**Assigned task**
Among the entries that follow, the required portion opens with the line containing "intros Hmono Hhours. cbv zeta." and closes with the line containing "destruct (since_time now". Give that portion again exactly, and nothing else.

Stored data entries:

______________________________

(** X7.  A cleanup does not touch what the reads of the same instant see.
    With a [datetime] of SQLite that is monotone, after
    [cleanup_old_data(days_to_keep)], failed or not, [get_recent_metrics]
    and [get_summary_stats] over a window of at most [24 * days_to_keep]
    hours return what they would have returned before it. *)
Theorem cleanup_spares_the_window env env' now days_to_keep hours hostname
    db :
  (forall a b, a <= b -> datetime_seconds a <= datetime_seconds b) ->
  hours <= 24 * days_to_keep ->
  let db' := fst (cleanup_old_data OverflowError env now days_to_keep db) in
  get_recent_metrics OverflowError env' now hostname hours db'
  = get_recent_metrics OverflowError env' now hostname hours db
  /\ get_summary_stats OverflowError env' now hostname hours db'
     = get_summary_stats OverflowError env' now hostname hours db.
Proof.
  intros Hmono Hhours. cbv zeta.
  destruct (cleanup_old_data_cases env now days_to_keep db)
    as [[Hout _] | (cutoff & _ & Hcut & Hout)]; rewrite Hout; cbn [fst];
    [split; reflexivity |].
  unfold get_recent_metrics, get_summary_stats, _get_connection.
  destruct (connect_fails env'); [split; reflexivity |].
  destruct (since_time now hours) as [since |] eqn:Hsince;
    [| split; reflexivity].
  destruct (execute_fails env'); [split; reflexivity |].
  cbn [connect in_transaction rows].
  rewrite filter_filter_implied; [split; reflexivity |].
  intros r Hr. apply selected_in_window in Hr.
  unfold in_window in Hr. apply Z.ltb_lt in Hr.
  apply since_time_value in Hsince. apply cutoff_date_value in Hcut.
  assert (Hle : datetime_seconds cutoff <= datetime_seconds since)
    by (apply Hmono; lia).
  unfold older_than. apply negb_true_iff, Z.ltb_ge. lia.
Qed.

______________________________

**Worked solution**
  intros Hmono Hhours. cbv zeta.
  destruct (cleanup_old_data_cases env now days_to_keep db)
    as [[Hout _] | (cutoff & _ & Hcut & Hout)]; rewrite Hout; cbn [fst];
    [split; reflexivity |].
  unfold get_recent_metrics, get_summary_stats, _get_connection.
  destruct (connect_fails env'); [split; reflexivity |].
  destruct (since_time now hours) as [since |] eqn:Hsince;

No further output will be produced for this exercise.